Sunday, December 23, 2007

Can Bike Lanes Float?

I thought this was interesting concept, floating bike lanes. Useful on streets with part time parking such as Race St and Chestnut St. When parking is not allowed the area between the two solid stripes becomes a travel lane and the right side of the parking lane becomes a bikeable shoulder.

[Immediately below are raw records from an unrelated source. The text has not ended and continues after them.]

(** * Form primitives of the component library: a shallow embedding

    The development follows the two source units of the package that
    hold code: [components/form-input] (prop-shape resolution and the
    blur/change handlers of the five field components) and
    [components/form] (the Form state container, the field context and
    the label / control / message renderers).

    Conventions.
    - A JavaScript object used as a dictionary (props, error records, the
      shape of a schema, form data) is a [gmap] keyed by strings, holding
      its own properties; object spread is a left-biased union with the
      later operand on the left.  A read [o[k]] with a key computed at run
      time ([js_index]) falls back to the members every object inherits
      from Object.prototype; props are only read at the fixed keys the
      components name, none of which is inherited.
    - A function that can throw returns a [result]; try/catch is a
      combinator on [result].
    - Strings are sequences of 8-bit code units.  Case mapping and white
      space are defined as on ASCII, and statements that depend on them
      are made for ASCII strings.
    - React state is threaded explicitly: an event handler maps the state
      of a Form instance to its next state, and a render is a function of
      that state.  A callback of the caller (onBlur, onChange) is host
      code that returns or throws; the state updates a handler queues
      before calling it are kept either way. *)

From Stdlib Require Import String Ascii List Bool Arith.
From stdpp Require Import base option strings gmap.

Open Scope string_scope.

(** ** Exceptions and fallible computations *)

Inductive exn :=
| Error (message : string)
| TypeError (message : string)
| ZodError (issues : list string).

Inductive result (A : Type) :=
| Ok (a : A)
| Throw (e : exn).

Arguments Ok {A} a.
Arguments Throw {A} e.

Definition result_bind {A B} (m : result A) (k : A -> result B) : result B :=
  match m with
  | Ok a => k a
  | Throw e => Throw e
  end.

Notation "'let!' x := m 'in' k" := (result_bind m (fun x => k))
  (at level 10, x name, m at level 100, k at level 200).

(** [try { body } catch (e) { handler e }] *)
Definition try_catch {A} (body : result A) (handler : exn -> result A) : result A :=
  match body with
  | Ok a => Ok a
  | Throw e => handler e
  end.

Definition throws {A} (m : result A) : Prop := exists e, m = Throw e.
Definition returns {A} (m : result A) : Prop := exists a, m = Ok a.

(** ** The validation library contract

    A schema object exposes its [shape], a dictionary from field names to
    field schemas; a field schema exposes [parse], which either returns or
    throws (a ZodError carrying the messages of its issues, or anything
    else).  Both are opaque capabilities of the host library. *)

Record ZodType := { parse : string -> result unit }.

Record ZodObject := { shape : gmap string ZodType }.

(** ** JavaScript values and objects *)

Inductive jsval :=
| VUndef
| VStr (s : string)
| VBool (b : bool)
| VSchema (z : ZodObject)
| VObject (ref : string).

(** [VObject ref] is any other object or function of the host, which the
    model does not look into, named by the reference that reaches it: a
    handler of the library, a member of Object.prototype.  It is truthy.
    The text [String] gives for a function is its source, which is the
    host's; no statement depends on it. *)

(** The character U+0022, for messages that quote a field name. *)
Definition dquote : string := String (ascii_of_nat 34) EmptyString.

(** [String(v)] and template-literal interpolation. *)
Definition String_ (v : jsval) : string :=
  match v with
  | VUndef => "undefined"
  | VStr s => s
  | VBool true => "true"
  | VBool false => "false"
  | VSchema _ => "[object Object]"
  | VObject _ => "[object Object]"
  end.

Definition js_truthy (v : jsval) : bool :=
  match v with
  | VUndef => false
  | VStr EmptyString => false
  | VStr (String _ _) => true
  | VBool b => b
  | VSchema _ => true
  | VObject _ => true
  end.

(** [k in o] *)
Definition js_in (k : string) (o : gmap string jsval) : bool :=
  bool_decide (is_Some (o !! k)).

(** [o.k] *)
Definition js_get (o : gmap string jsval) (k : string) : jsval :=
  default VUndef (o !! k).

(** [a ?? b] *)
Definition nullish (a b : jsval) : jsval :=
  match a with
  | VUndef => b
  | _ => a
  end.

(** [{ ...base, ...over }]: the keys of [over] win. *)
Definition spread (base over : gmap string jsval) : gmap string jsval :=
  over ∪ base.

(** The members every object inherits from Object.prototype.  Each is a
    function, or the prototype itself for [__proto__]: all are truthy and
    none is a string.  The records read with a computed key (the shape
    given to a schema, the error records, the form data) are plain
    objects, whose prototype is Object.prototype. *)
Definition objectPrototypeNames : list string :=
  ["constructor"; "hasOwnProperty"; "isPrototypeOf"; "propertyIsEnumerable";
   "toLocaleString"; "toString"; "valueOf"; "__defineGetter__";
   "__defineSetter__"; "__lookupGetter__"; "__lookupSetter__"; "__proto__"].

The study conducted by the San Francisco DOT is located here

The picture below is a floating bike lane along the Embarcadero in San Francisco. Note that door zone is marked with the parking hash marks.

3 comments:

Unknown said...

Dang, when I saw that headline I thought for sure you'd found a way to run a bike path the length of the Schuylkill AND the Delaware rivers.

Anonymous said...

John,

When I was out in San Fran last September for the big APBP conference in Davis I had an opportunity to ride the floating bike-lane along the Embarcadero. It was NOT all that intuitive. I rode it when parking was not allowed. Car drivers seemed to understand the concept but I felt a little unnerved. It didn't help that the stripes and paint had come up in many places. The "T"s you see in the picture however do a great job of keeping cyclists out of the door zone.

messedup said...

I wish I lived in a city where we had enough room on the roads for something like this. Unfortunately living in a medieval city, Dublin, means that there is barely enough room for traditional bike lanes, and most of those are used as extra parking spots for cars, illegally of course...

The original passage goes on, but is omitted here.